The first of them reminds us that Little came to prominence as a member of the Max Roach Quintet, whom he joined just after his 20th birthday, following studies at the Chicago Conservatory. He made several albums with that band, and his qualities as a soloist were obvious from the start: his clean articulation, bright, burnished tone, rhythmic agility and harmonic acuity made him the obvious successor to Clifford Brown. And at a time when skilled hard-bop trumpeters were not exactly thin on the ground, his playing was immediately identifiable.
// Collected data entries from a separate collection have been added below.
(** ** Tunnels *)

Record bytestreamTunnel := MkTunnel {
  t_props : TunnelProperties Z;
  t_tunnelID : string;
  t_closedCh : option bool;          (* nil, or whether it is closed *)
  t_proxyDrained : option nat;       (* nil, or the signal *)
  t_proxyPending : Z;
  t_closing : bool;
  t_closed : bool;
  t_err : option cc_error;
  t_conns : chan nat;
  t_ctx : option bool;               (* nil, or whether its own cancel ran *)
  t_cancel : bool;                   (* cancel != nil *)
}.

(** The value handed to the application: the tunnel, or the datagram tunnel over
    it with a QUIC listener or with a listener of framed connections. *)
Inductive tunnelHandle :=
| Bytestream (t : nat)
| DatagramQUIC (t l : nat)
| DatagramFramed (t : nat).

Record openTunnelResult := MkResult {
  r_tunnel : option tunnelHandle;
  r_err : option cc_error;
}.

Record tunnelCleanup := MkTunnelCleanup { tc_cancel : option nat; tc_conns : list nat }.

Inductive queued := QConn (c : nat) | QChannel (a : nat).

Record listener := MkListener {
  l_conns : chan queued;
  l_tunnel : nat;                    (* its context is a child of this tunnel's *)
  l_cancelled : bool;
  l_once : bool;
  l_laddr : net_addr;
}.

(** ** Messages from the engine *)

Record pbError := MkPbError { pe_Code : Z; pe_Message : option (Wrapped string) }.

Inductive openTunnelPayload :=
| PayloadError (e : option pbError)
| PayloadTunnelProperties (p : @PbTunnelProperties Z)
| PayloadOther.

Record OpenTunnelRsp := MkOpenTunnelRsp { or_RequestId : string; or_Payload : openTunnelPayload }.
Record CloseTunnelRsp := MkCloseTunnelRsp { ct_TunnelId : string }.
Record ProxyConnReq := MkProxyConnReq {
  pr_StreamId : string;
  pr_TunnelId : string;
  pr_ProxyEndpoint : option (Wrapped string);
  pr_Secret : option (Wrapped string);
  pr_SourceIp : list byte;
}.
Record Heartbeat := MkHeartbeat { hb_Sequence : Z; hb_Acknowledgement : Z }.

(** A oneof holding a message may hold a nil pointer; one read off the wire never does. *)
Inductive message :=
| MOpenTunnelRsp (rsp : option OpenTunnelRsp)
| MCloseTunnelRsp (rsp : option CloseTunnelRsp)
| MProxyConnReq (req : option ProxyConnReq)
| MDatagramChannelClose (streamID : option string)
| MCloseControlChannelRsp
| MHeartbeat (h : option Heartbeat)
| MOther.

(** ** Tasks, goroutines and calls in progress *)

Inductive dialer := SelectedTransport | DrainingTransport (id : nat).

Record proxyConnectionRequest := MkTask {
  pq_req : ProxyConnReq;
  pq_tunnel : nat;
  pq_endpoint : option string;
  pq_secret : option string;
  pq_transport : option dialer;
  pq_datagramListener : option nat;
  pq_datagramDirect : bool;
}.

Record proxyConnectionResponse := MkResponse {
  ps_streamID : string;
  ps_err : option cc_error;
  ps_tunnel : option nat;
  ps_datagramChannel : option nat;
}.

(** A proxy worker: waiting for a task, processing it, delivering the connection
    (before the test, in the select, after the send), publishing a datagram
    channel (in the control channel's table, then in the transport's registry),
    queueing the response, or gone. *)
Inductive worker :=
| WIdle
| WProcess (task : proxyConnectionRequest)
| WDeliver (task : proxyConnectionRequest) (conn : nat)
| WSelect (task : proxyConnectionRequest) (conn : nat)
| WDelivered (task : proxyConnectionRequest) (conn : nat)
| WPublished (task : proxyConnectionRequest) (ch : nat) (l : option nat)
| WRegistered (task : proxyConnectionRequest) (ch : nat) (l : option nat)
| WRespond (task : proxyConnectionRequest) (ch : option nat) (err : option cc_error)
| WExited.

Inductive responder :=
| PsNotStarted
| PsIdle
| PsWriting (rsp : proxyConnectionResponse)
| PsExiting
| PsExited.

(** What [handleMessage] leaves to run after the lock is released. *)
Record messageCleanup := MkMessageCleanup {
  mc_tunnel : tunnelCleanup;
  mc_listener : option nat;
  mc_channels : list nat;
}.

Inductive reader :=
| RReading
| RCleanup (f : messageCleanup) (closeChannel : bool) (err : option cc_error)
| RBreak (err : option cc_error)
| RExiting
| RExited.

Inductive beater := HNotStarted | HRunning | HWriting | HWaiting | HExiting | HExited.

(** A [CreateTunnel] call; [pendingOpenTunnelReq] is its [respCh]. *)
Inductive callPhase :=
| CSending
| CWaiting
| CLate
| CReporting (e : cc_error) (r : openTunnelResult)     (* about to call onError *)
| CReturned (r : openTunnelResult).

Record call := MkCall {
  ca_requestID : string;
  ca_respCh : chan openTunnelResult;
  ca_phase : callPhase;
}.

(** A [Close] call of the control channel. *)
Inductive closer :=
| KJoin                              (* waits for closedCh only *)
| KSend
| KWait
| KReturned (err : option cc_error).

(** A [Close] call of a tunnel: waiting for the signal of the drained proxies,
    sending (if it is the first), waiting for the answer. *)
Inductive tunnelCloser :=
| TDrain (sig : nat) (send : bool)
| TSend (send : bool)
| TWait
| TReturned (err : option cc_error).

(** An [Accept] call of a tunnel. *)
Inductive accepter :=
| AWait
| AGot (conn : nat)
| AReturned (r : result cc_error nat).

(** Which goroutine runs the cleanup: the read loop, the heartbeat loop, the
    response loop, or a caller. *)
Inductive owner := ByReader | ByBeater | ByResponder | ByCaller.

#[export] Instance owner_eq_dec : EqDecision owner.
Proof. solve_decision. Defined.

Record controlChannelCleanup := MkCleanup {
  cl_err : option cc_error;
  cl_preserveStreams : bool;
  cl_pendingTunnels : list nat;
  cl_tunnels : list nat;
  cl_tunnelCleanup : option tunnelCleanup;     (* of the tunnel just closed *)
  cl_lifecycleCancel : bool;
  cl_datagramTunnels : list nat;
  cl_datagramChannels : list nat;
  cl_proxyTransports : list nat;
  cl_conn : bool;
  cl_owner : owner;
  cl_finishing : bool;                         (* go c.finish() *)
  cl_finished : bool;
}.

(** What happened to a redirected proxy transport when the channel ended. *)
Inductive transportEnd := Detached | TransportClosed.

Record ctrl := MkCtrl {
  cc_heartbeatInterval : Z;
  cc_heartbeatTimeout : Z;
  cc_heartbeatSequence : Z;
  cc_heartbeatAcknowledgement : Z;
  cc_doneCh : chan (option cc_error);
  cc_closedCh : option bool;
  cc_pendingTunnels : option (gmap string nat);
  cc_tunnels : option (gmap string nat);
  cc_proxyTransports : option (gmap string nat);
  cc_proxyRequests : option (chan proxyConnectionRequest);
  cc_proxyResponses : option (chan proxyConnectionResponse);
  cc_proxyWorkerLimit : Z;
  cc_proxyQueueLimit : Z;
  cc_proxyResponseLimit : Z;
  cc_closing : bool;
  cc_closed : bool;
  cc_err : option cc_error;
  cc_datagramProvider : bool;
  cc_datagramTunnels : option (gmap string nat);
  cc_dg : world;                               (* datagramChannels is its [wd_ctrl] *)
  cc_lifecycleCtx : option bool;               (* nil, or whether it is cancelled *)
  cc_lifecycleCancel : bool;
  cc_lifecycleWG : Z;
  (* shared objects *)
  cc_tunnelHeap : gmap nat bytestreamTunnel;
  cc_listenerHeap : gmap nat listener;
  cc_signals : gset nat;                       (* closed [proxyDrained] signals *)
  cc_next : nat;
  cc_closedConns : gset nat;
  cc_transportEnds : gmap nat transportEnd;
  cc_connClosed : bool;
  cc_uuids : gset string;                      (* request identifiers drawn so far *)
  (* goroutines and calls *)
  cc_reader : reader;
  cc_beater : beater;
  cc_workers : list worker;
  cc_responder : responder;
  cc_cleanup : option controlChannelCleanup;
  cc_calls : gmap nat call;
  cc_closers : gmap nat closer;
  cc_tunnelClosers : gmap nat (nat * tunnelCloser);
  cc_accepters : gmap nat (nat * accepter);
  cc_handed : list queued;                     (* packet connections handed to the application *)
  cc_now : Z;
}.
Lemma proxyConnectionResponseLoop_ok wrote stop s :
  inv s -> wp (proxyConnectionResponseLoop wrote stop) (fun _ => inv) s.
Proof.
  intros Hi. apply wp_get. destruct (cc_responder s) as [| |rsp| |] eqn:Hr; try done.
  - destruct stop.
    { destruct (lifecycle_done s) eqn:Hd; [|done]. apply inv_set_responder; rewrite ?Hr; try done. by left. }
    destruct (cc_proxyResponses s) as [[[|rsp r] cap cl]|] eqn:Hq; try done. apply wp_put.
    assert (Hi' := Hi). destruct Hi'. destruct i_refs0. pose proof (ir_rsps0 _ Hq) as Hf. cbn in Hf.
    apply Forall_cons in Hf as [Hrsp Hrest].
    assert (chan_all (rsp_ok (has (cc_tunnelHeap s)) (has (wd_heap (cc_dg s)))) (Some (Chan r cap cl))).
    { intros c [= <-]. done. }
    assert (Hwg : forall rs, responder_runs rs = 1 -> responder_started rs = true ->
      inv_wg (cc_lifecycleWG s) (cc_reader s) (cc_beater s) (cc_workers s) rs
            (cc_proxyRequests s) (Some (Chan r cap cl)) (is_finished (cc_cleanup s))).
    { intros rs H1 H2. destruct i_wg0. rewrite Hr in *. constructor; [rewrite H1; done| |done].
      destruct (cc_proxyRequests s); [split; [done|by destruct rs]|]. rewrite Hq in *. by destruct_and!. }
    destruct (lifecycle_done s) eqn:Hd; unfold wp, set_responder; constructor; try assumption; cbn.
    + by apply Hwg.
    + by constructor.
    + rewrite (closed_of_done s Hi Hd) in *. eapply inv_proxy_lose; [|done].
      intros t. split; [apply outstanding_nonneg|]. unfold outst, outstanding. rewrite Hq, Hr. cbn.
      pose proof (one_nonneg t (ps_tunnel rsp)). rewrite total_cons. lia.
    + by apply Hwg.
    + constructor; try done. by intros ? [= <-].
    + eapply inv_proxy_out; [|done]. intros t. unfold outst, outstanding. cbn. rewrite Hq, Hr. cbn.
      rewrite one_None, total_cons. lia.
  - destruct wrote as [_|e].
    + assert (rsp_ok (has (cc_tunnelHeap s)) (has (wd_heap (cc_dg s))) rsp) as [Ht Hch].
      { destruct Hi. destruct i_refs0. by apply ir_responder0. }
      apply mark_response_written_ok; [done..|]. intros w Hw.
      destruct (ps_tunnel rsp) as [t|] eqn:Et.
      * eapply wp_seq; [apply completeProxyResponseLocked_ok; [done| |]|]; cbn.
        -- by apply Ht.
        -- by rewrite Hr.
        -- intros _ s' Hs'. exact Hs'.
      * apply wp_bind. unfold wp at 1. cbn. apply (inv_set_responder {| s with cc_dg := w |}); [done|..]; cbn; rewrite ?Hr; try done.
        left. cbn. by rewrite Et.
    + apply onError_keeps; [done|]. intros s' Hi' Ha.
      apply inv_set_responder; rewrite ?(as_responder _ _ Ha), ?Hr; try done. right. by rewrite (as_closed _ _ Ha).
  - destruct (running_cleanup _ _); [done|].
    pose proof (proj1 (proj2 (proj2 (running_wg s Hi))) ltac:(by rewrite Hr)) as Hw.
    apply wp_wg_done; [done|]. unfold wp, set_responder. destruct Hi. constructor; try assumption; cbn.
    + destruct i_wg0. rewrite Hr in *. constructor; simpl in *; [lia|by destruct (cc_proxyRequests s); destruct_and!|].
      intros Hf. specialize (iw_finished0 Hf). lia.
    + destruct i_refs0. by constructor.
    + eapply inv_proxy_out; [|done]. intros t. unfold outst, outstanding. by rewrite Hr.
Qed.
Lemma handleCloseTunnelRsp_ok s r : inv s -> wp (handleCloseTunnelRsp (Some r)) (fun f s' =>
  inv s' /\ cc_reader s' = cc_reader s /\
  forall g, f = Some g -> holds (has (cc_tunnelHeap s')) (tc_cancel (mc_tunnel g)) /\
                          holds (has (cc_listenerHeap s')) (mc_listener g)) s.
Proof.
  intros Hi. cbn [handleCloseTunnelRsp]. apply wp_get.
  destruct (map_get (cc_tunnels s) (ct_TunnelId r)) as [t|] eqn:Hm; [|done].
  apply wp_put. st. pose proof (i_tunnels s Hi) as Htun.
  destruct (it_map _ _ _ _ _ _ Htun _ _ Hm) as (x & Hx & Hid & Ho).
  pose proof (it_obj _ _ _ _ _ _ Htun t x Hx) as [].
  apply wp_bind. apply wp_load_tunnel; [st; by exists x|]. st. rewrite Hx. intros ? [= <-]. rewrite Ho.
  assert (Hsig : t_closedCh x = Some false) by by rewrite to_signal, Ho.
  apply (wp_tunnel_onErrorLocked t x None); [done..|]. st. apply wp_get. st.
  pose proof (inv_close_tunnel s (ct_TunnelId r) t x None Hi Hm Hx) as Hnew.
  destruct (detachDatagramChannelsForTunnelLocked (cc_dg s) (ct_TunnelId r)) as [w chs] eqn:Ew.
  apply wp_put. st. unfold wp, ret.
  rewrite map_delete_found. split; [|split; [done|]].
  - eapply inv_dg in Hnew; [exact Hnew|]. cbn. unfold detachDatagramChannelsForTunnelLocked in Ew.
    destruct (wd_ctrl (cc_dg s)) eqn:Ec; simplify_eq; [|apply dg_keeps_refl].
    constructor; cbn; [done|]. rewrite Ec. split; eauto.
  - intros g [= <-]. cbn. split.
    + destruct (t_cancel x); [|done]. intros ? [= <-]. unfold has. rewrite lookup_insert_eq. eauto.
    + intros l Hl. by destruct (it_dts _ _ _ _ _ _ Htun _ _ Hl).
Qed.
(** * The navigation menu of [js/template.js]

    [menu(index, relativePath)] writes an HTML list of eight links to the
    document, one [document.write] call per fragment, and marks the entry
    whose position is loosely equal ([==]) to [index] as active.

    The development has five parts: the JavaScript values and the part of
    the language the function relies on ([==] against a Number, above all),
    the function itself as a loop over its local variables and the
    document, a reader that takes the written fragments apart again, the
    call on arguments of any kind, whose conversions may throw or change
    from one to the next, and the properties of what a call writes. *)

From Stdlib Require Import ZArith List String Ascii Bool Lia.
From Stdlib Require Import Floats.SpecFloat.
Import ListNotations.

Local Open Scope string_scope.
Local Open Scope list_scope.

(** ** JavaScript values *)

Module JS.

(** A Number is an IEEE 754 binary64 value: zeros and infinities of both
    signs, NaN, and the finite values [(-1)^s * m * 2^e]. *)
Definition number : Type := spec_float.

Definition prec : Z := 53.
Definition emax : Z := 1024.

Definition NaN : number := S754_nan.
Definition Infinity : number := S754_infinity false.

(** The Number nearest to an integer (ties to even). *)
Definition Number_of_Z (z : Z) : number := binary_normalize prec emax z 0 false.

Definition Number_of_nat (n : nat) : number := Number_of_Z (Z.of_nat n).

(** Number::equal: NaN equals nothing, the two zeros are equal. *)
Definition Number_equal (x y : number) : bool := SFeqb x y.

Definition Number_lessThan (x y : number) : bool := SFltb x y.

(** A Number holds an integer: the infinities and NaN do not. *)
Definition Number_isInteger (x : number) : bool :=
  match x with
  | S754_zero _ => true
  | S754_finite _ m e =>
      match e with
      | Zneg p => Z.eqb (Z.land (Zpos m) (Z.ones (Zpos p))) 0
      | _ => true
      end
  | _ => false
  end.

(** The primitive values.  A String is a sequence of code units, here the
    ones below 256; a Symbol is known by its identity.  Objects are left
    out: comparing one runs its [valueOf] or [toString]; [Dynamic] below
    takes them in. *)
Inductive value : Type :=
  | VUndefined
  | VNull
  | VBoolean (b : bool)
  | VNumber (x : number)
  | VString (s : string)
  | VBigInt (z : Z)
  | VSymbol (id : nat).

(** *** StringToNumber *)

(** StrWhiteSpaceChar below 256: TAB, LF, VT, FF, CR, SP and NBSP. *)
Definition isStrWhiteSpaceChar (c : ascii) : bool :=
  let n := nat_of_ascii c in
  (((9 <=? n) && (n <=? 13)) || (n =? 32) || (n =? 160))%nat.

Fixpoint trimStart (s : string) : string :=
  match s with
  | String c s' => if isStrWhiteSpaceChar c then trimStart s' else s
  | EmptyString => EmptyString
  end.

Fixpoint rev_string (acc s : string) : string :=
  match s with
  | EmptyString => acc
  | String c s' => rev_string (String c acc) s'
  end.

Definition trimEnd (s : string) : string :=
  rev_string EmptyString (trimStart (rev_string EmptyString s)).

Definition trim (s : string) : string := trimEnd (trimStart s).

(** The value of a digit in a radix up to 16, letters in either case. *)
Definition digit_value (radix : Z) (c : ascii) : option Z :=
  let n := Z.of_nat (nat_of_ascii c) in
  let v :=
    (if (48 <=? n) && (n <=? 57) then n - 48
     else if (97 <=? n) && (n <=? 102) then n - 87
     else if (65 <=? n) && (n <=? 70) then n - 55
     else 16)%Z in
  if (v <? radix)%Z then Some v else None.

(** The longest run of digits at the front of [s], read in [radix] from the
    accumulator [acc]: the value, the number of digits, and the rest. *)
Fixpoint digits (radix : Z) (acc : Z) (n : nat) (s : string) : Z * nat * string :=
  match s with
  | String c s' =>
      match digit_value radix c with
      | Some v => digits radix (radix * acc + v)%Z (S n) s'
      | None => (acc, n, s)
      end
  | EmptyString => (acc, n, s)
  end.

(** NonDecimalIntegerLiteral: [0x], [0o] or [0b] in either case, then at
    least one digit and nothing else. *)
Definition nonDecimalRadix (c : ascii) : option Z :=
  match c with
  | "x"%char | "X"%char => Some 16%Z
  | "o"%char | "O"%char => Some 8%Z
  | "b"%char | "B"%char => Some 2%Z
  | _ => None
  end.

(** RoundMVResult: the Number nearest to [(-1)^s * m * 10^e] (ties to
    even), the sign kept on a zero.  The engines round every literal this
    way, also those of more than twenty significant digits. *)
Definition roundDecimal (s : bool) (m : Z) (e : Z) : number :=
  match m with
  | Zpos p =>
      match e with
      | Zneg q =>
          let '(mz, ez, lz) :=
            SFdiv_core_binary prec emax (Zpos p) 0 (Z.pow_pos 10 q) 0 in
          binary_round_aux prec emax s mz ez lz
      | _ => binary_round prec emax s (Z.to_pos (Zpos p * 10 ^ e)) 0
      end
  | _ => S754_zero s
  end.

(** ExponentPart, optional: [e] or [E], an optional sign, at least one
    digit.  [None] when an exponent indicator is there and no digits
    follow, or when anything is left over. *)
Definition exponentPart (s : string) : option Z :=
  match s with
  | EmptyString => Some 0%Z
  | String c s' =>
      if (Ascii.eqb c "e" || Ascii.eqb c "E")%bool then
        let '(neg, s'') :=
          match s' with
          | String "+" t => (false, t)
          | String "-" t => (true, t)
          | _ => (false, s')
          end in
        match digits 10 0 0 s'' with
        | (_, O, _) => None
        | (v, _, EmptyString) => Some (if neg then (- v)%Z else v)
        | _ => None
        end
      else None
  end.

(** StrUnsignedDecimalLiteral with the sign [sg] read before it. *)
Definition strUnsignedDecimalLiteral (sg : bool) (s : string) : number :=
  if String.eqb s "Infinity" then S754_infinity sg
  else
    let '(ip, ni, r) := digits 10 0 0 s in
    let '(m, nf, r') :=
      match r with
      | String "." t => digits 10 ip 0 t
      | _ => (ip, O, r)
      end in
    match ni, nf with
    | O, O => NaN
    | _, _ =>
        match exponentPart r' with
        | Some ex => roundDecimal sg m (ex - Z.of_nat nf)
        | None => NaN
        end
    end.

Definition strNumericLiteral (s : string) : number :=
  match s with
  | String "+" t => strUnsignedDecimalLiteral false t
  | String "-" t => strUnsignedDecimalLiteral true t
  | String "0" (String c t) =>
      match nonDecimalRadix c with
      | Some radix =>
          match digits radix 0 0 t with
          | (_, O, _) => NaN
          | (v, _, EmptyString) => Number_of_Z v
          | _ => NaN
          end
      | None => strUnsignedDecimalLiteral false s
      end
  | _ => strUnsignedDecimalLiteral false s
  end.

(** StringToNumber: white space is trimmed at both ends; the empty string
    is [+0]; what is not a StringNumericLiteral is NaN. *)
Definition StringToNumber (s : string) : number :=
  match trim s with
  | EmptyString => S754_zero false
  | t => strNumericLiteral t
  end.

(** *** Loose equality against a Number *)

Definition ToNumber_Boolean (b : bool) : number :=
  if b then Number_of_Z 1 else Number_of_Z 0.

(** A BigInt and a Number are equal when they are the same real number. *)
Definition BigInt_equal_Number (z : Z) (y : number) : bool :=
  match y with
  | S754_zero _ => (z =? 0)%Z
  | S754_finite s m e =>
      let v := if s then Zneg m else Zpos m in
      match e with
      | Zneg p => (z * Z.pow_pos 2 p =? v)%Z
      | _ => (z =? v * 2 ^ e)%Z
      end
  | _ => false
  end.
The Time album is by a quartet, with Wynton Kelly or Tommy Flanagan on piano, Scott LaFaro on bass and Roy Haynes on drums, and it still sounds pristine. But the remaining albums are the real jewels, since they place his improvisations in the context of a developing compositional gift. They feature sextets, both including the trombonist Julian Priester and the pianist Don Friedman, with Out Front also including Eric Dolphy and Max Roach while Booker Little and Friend (a coy reference to his trumpet) features George Coleman and another great drummer, Pete LaRoca. Little’s 14 tunes on these albums are distinguished by a gift for lyricism that was not always to be found in the composers of the post-bop era; perhaps the nearest equivalent would be the great Benny Golson, who also achieved a song-like quality in his themes for hard-driving horns-and-rhythm combos. Little, though, was a more sophisticated thinker than Golson. In pieces as breathtakingly gorgeous and structurally fascinating as “Forward Flight”, “Strength and Sanity” and “Moods in Free Time”, written in his very early twenties, there are unmissable signs of boundless potential.

His partnership with Dolphy would no doubt have borne further fruit. They were ideal partners, utterly dissimilar in instrumental style but clearly on the same musical and intellectual wavelength, as can be heard on Dolphy’s Far Cry, recorded for Prestige in December 1960, and in the three volumes of live recordings by their quintet, taped in July 1961, just three months before his death, and released as Eric Dolphy at the Five Spot (now also available in a complete edition, from Essential Jazz Classics). Among the last things he played on, as a sideman, were John Coltrane’s Africa/Brass and Max Roach’s Percussion: Bitter Sweet. Wherever jazz was heading in that turbulent and exhilarating era, he was going to be part of it.

We’ll never know what he might have achieved in the years that a fatal illness denied him, but the four albums under his own name — brimming with the amazing clarity of his playing and a talent for exploiting the resources of a small group — are evidence of a remarkable artist at work. It’s a legacy that all jazz fans should know about.

* The uncredited photograph of Booker Little (left) and Max Roach is taken from the booklet accompanying the American Jazz Classics package.